Now that you have Jenkins installed, it's relatively painless to run tests against git builds and deploy to Elastic Beanstalk. To do this sanely, you'll want:
- Jenkins Git Plugin or another version control plugin
- Jenkins AWSEB Deployment Plugin
Create a Deployment Bucket
I prefer to have a separate bucket for all my deployments, and organize different deploys by key. The AWSEB plugin makes that simple by requiring an S3 Bucet Prefix option, which I typically just set to the app name, appending the environment (-dev, -qa, -etc.) if it's not production. You can use the CLI tool to create a bucket, or generate one using the AWS web console. You'll need a unique name across all of S3, so plan on including part of your username. For example:
aws s3 mb s3://pecosbill-deployment
Once your bucket is created, you'll need a Jenkins user, and a policy that allows that user to access the bucket.
Create Jenkins User
Create a Jenkins IAM user. I found it helpful to use the web interface for the first handful of roles, so you can do a sanity check after attaching policies. There are policy generators and IAM simulators that help you lock everything down.
IAM User Policy
I'm a fan of using encrypted S3 buckets to store and deploy sensitive information (more on this soon). Because of that, I want to make sure any buckets I use for those credentials are not accessible by the Jenkins user. This is easily done if your deploys go to one bucket and your credentials go to another. Below is a simple user policy that blocks all s3 access to name-of-credential-bucket, and allows it for everything else. Attach this policy to the IAM user you just created, making sure to modify the bucket names you wish to secure:
{
"Version": "2012-10-17",
"Statement": [
{
"Effect": "Deny",
"Action": "s3:*",
"Resource": [
"arn:aws:s3:::name-of-credential-bucket/*",
"arn:aws:s3:::name-of-credential-bucket"
]
},
{
"Effect": "Allow",
"Action": [
"elasticbeanstalk:*",
"ec2:*",
"elasticloadbalancing:*",
"autoscaling:*",
"cloudwatch:*",
"s3:*",
"sns:*",
"cloudformation:*",
"rds:*",
"sqs:*",
"iam:PassRole"
],
"Resource": "*"
}
]
}
It's important to have both the base bucket name, and the bucket name followed by '/*' in order to stop access to the entire bucket. You could use a bucket policy instead here, but I find user- and role-based policies more manageable.
IAM Credentials
Once your user is created, and the security policy is in place, generate credentials for your IAM user. You'll enter access key ID and secret access key into your Jenkins job configuration. You can do this from the IAM > Users panel of the AWS console, but it's faster through the AWS CLI tool, which can be installed quickly with:
pip install awscli
Once the CLI tool is installed and configured, go ahead and generate your credentials:
aws iam create-access-key --user-name MyUser
Make sure to store the credentials this command returns somewhere safe. 1Password is a good solution, and I'm sure there are plenty of others.

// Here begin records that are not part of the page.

(* ===== verification/File.v ===== *)
(** The open-file table: kernel/file.c, and [pipealloc] of kernel/pipe.c. *)

From S2P Require Export Pipe Console.

Definition get_file (f : nat) : K file := gets (λ s, file_at s f).

Definition fileinit : K unit := initlock Lftable "ftable".

Definition filealloc : K (option nat) :=
  acquire Lftable;;
  r ← for_break NFILE 0 (λ f,
    x ← get_file f;
    if f_ref x =? 0 then
      upd_file f (λ x, x <| f_ref := 1 |>);;
      release Lftable;;
      mret (Some f)
    else mret None);
  match r with
  | Some f => mret (Some f)
  | None => release Lftable;; mret None
  end.

Definition filedup (f : nat) : K nat :=
  acquire Lftable;;
  x ← get_file f;
  if f_ref x <? 1 then panic "filedup" else
  upd_file f (λ x, x <| f_ref ::= λ n, n + 1 |>);;
  release Lftable;;
  mret f.

Section file.
Context `{L : Layout}.

(** A null inode pointer in a file faults when it is used. *)
Definition file_ip (f : file) : K nat :=
  match f_ip f with Some ip => mret ip | None => panic "kerneltrap" end.

Definition fileclose (f : nat) : K unit :=
  acquire Lftable;;
  x ← get_file f;
  if f_ref x <? 1 then panic "fileclose" else
  upd_file f (λ x, x <| f_ref ::= λ n, n - 1 |>);;
  ff ← get_file f;
  if 0 <? f_ref ff then release Lftable else
  upd_file f (λ x, x <| f_ref := 0 |>);;
  upd_file f (λ x, x <| f_type := FD_NONE |>);;
  release Lftable;;
  match f_type ff with
  | FD_PIPE => pipeclose (f_pipe ff) (negb (f_writable ff =? 0))
  | FD_INODE | FD_DEVICE =>
      begin_op;;
      ip ← file_ip ff;
      iput ip;;
      end_op
  | FD_NONE => mret ()
  end.

(** The offset of the local [st] of [filestat] in the stack page. *)
Definition KS_filestat_st : Z := 32.

Definition filestat (f : nat) (addr : Z) : K Z :=
  p ← curproc;
  x ← get_file f;
  match f_type x with
  | FD_INODE | FD_DEVICE =>
      ilock (f_ip x);;
      st ← kstack_var KS_filestat_st;
      ip ← file_ip x;
      stati ip st;;
      iunlock (f_ip x);;
      pr ← get_proc p;
      bs ← gets (λ s, ldn (k_mem s) st (Z.to_nat sizeof_stat));
      r ← copyout (p_pagetable pr) addr bs;
      if r <? 0 then mret (-1) else mret 0
  | _ => mret (-1)
  end.

(** The entry of [devsw] for a major number, [None] out of range. *)
Definition dev_entry (major : Z) : K (option devsw_t) :=
  if (major <? 0) || (NDEV <=? major) then mret None
  else t ← gets k_devsw; mret (Some (t !!! Z.to_nat major)).

Definition call_dev (d : devfun) (user : bool) (addr n : Z) : K Z :=
  match d with
  | Fconsoleread => consoleread user addr n
  | Fconsolewrite => consolewrite user addr n
  end.

Definition fileread (f : nat) (addr n : Z) : K Z :=
  x ← get_file f;
  if f_readable x =? 0 then mret (-1) else
  match f_type x with
  | FD_PIPE => piperead (f_pipe x) addr n
  | FD_DEVICE =>
      d ← dev_entry (f_major x);
      match d ≫= ds_read with
      | Some d => call_dev d true addr n
      | None => mret (-1)
      end
  | FD_INODE =>
      ilock (f_ip x);;
      x ← get_file f;
      ip ← file_ip x;
      r ← readi ip true addr (f_off x) (u32 n);
      when (0 <? r) (upd_file f (λ x, x <| f_off ::= λ o, u32 (o + r) |>));;
      iunlock (f_ip x);;
      mret r
  | FD_NONE => panic "fileread"
  end.

(** [((MAXOPBLOCKS-1-1-2) / 2) * BSIZE] *)
Definition filewrite_max : Z := (MAXOPBLOCKS - 1 - 1 - 2) / 2 * BSIZE.

(** A round of the loop of [filewrite]; it leaves with [i]. *)
Definition filewrite_loop (f : nat) (addr n : Z) (i : Z) : K (Z + Z) :=
  if n <=? i then mret (inr i) else
  let n1 := Z.min (n - i) filewrite_max in
  begin_op;;
  x ← get_file f;
  ilock (f_ip x);;
  x ← get_file f;
  ip ← file_ip x;
  r ← writei ip true (u64 (addr + i)) (f_off x) n1;
  when (0 <? r) (upd_file f (λ x, x <| f_off ::= λ o, u32 (o + r) |>));;
  iunlock (f_ip x);;
  end_op;;
  if negb (r =? n1) then mret (inr i) else mret (inl (i + r)).

Definition filewrite (f : nat) (addr n : Z) : K Z :=
  x ← get_file f;
  if f_writable x =? 0 then mret (-1) else
  match f_type x with
  | FD_PIPE => pipewrite (f_pipe x) addr n
  | FD_DEVICE =>
      d ← dev_entry (f_major x);
      match d ≫= ds_write with
      | Some d => call_dev d true addr n
      | None => mret (-1)
      end
  | FD_INODE =>
      i ← loop (S (Z.to_nat n)) (filewrite_loop f addr n) 0;
      mret (if i =? n then n else -1)
  | FD_NONE => panic "filewrite"
  end.

(** ** pipealloc *)

(** The bytes of a fresh page are what [kalloc] left there. *)
Definition pipe_at_alloc (m : memory) (pi : Z) : pipe :=
  mk_pipe (ldn m (pi + 24) (Z.to_nat PIPESIZE)) 0 0 1 1.

(** The code at [bad:], which [pipealloc] reaches only with [pi == 0]. *)
Definition pipealloc_bad (f0 f1 : option nat) : K (option (nat * nat)) :=
  match f0 with Some f => fileclose f | None => mret () end;;
  match f1 with Some f => fileclose f | None => mret () end;;
  mret None.

(** The two files on success; [None] is the return value -1. *)
Definition pipealloc : K (option (nat * nat)) :=
  f0 ← filealloc;
  match f0 with
  | None => pipealloc_bad None None
  | Some i0 =>
      f1 ← filealloc;
      match f1 with
      | None => pipealloc_bad (Some i0) None
      | Some i1 =>
          pi ← kalloc;
          if pi =? 0 then pipealloc_bad (Some i0) (Some i1) else
          modify (λ s, s <| k_pipes := <[pi := pipe_at_alloc (k_mem s) pi]> (k_pipes s) |>);;
          initlock (Lpipe pi) "pipe";;
          upd_file i0 (λ x, x <| f_type := FD_PIPE |> <| f_readable := 1 |>
                              <| f_writable := 0 |> <| f_pipe := pi |>);;
          upd_file i1 (λ x, x <| f_type := FD_PIPE |> <| f_readable := 0 |>
                              <| f_writable := 1 |> <| f_pipe := pi |>);;
          mret (Some (i0, i1))
      end
  end.

End file.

Configure Deploy into Elastic Beanstalk
Now everything is ready to create a deploy job. Create your Jenkins job as normal, and after your tests, add an additional build step "Deploy into Elastic Beanstalk".
| AWS Access Key Id | <shorter string from IAM credentials> |
| AWS Shared Secret Key | <longer string from IAM credentials> |
| AWS Region | us-east-1 (or whatever your region is) |
| Application Name | <your-elastic-beanstalk-app-name> |
| S3 Bucket Name | <your-deployment-bucket-name> |
| S3 Key Prefix | <app-name> (or whatever you like) |
| Root Object (File / Directory) | . (assuming you're using the git plugin and packaging your whole checkout) |
| Includes | |
| Excludes | .git/**/*,.tox/**/* (depends on your app) |
| Version Label Format | ${BUILD_ID} |
| Environment Name | <your-elastic-beanstalk-environment-name> |
Now save the Jenkins job, and give it a run. Hopefully, the Jenkins job will succeed and then you'll see your application start to deploy in the Elastic Beanstalk console.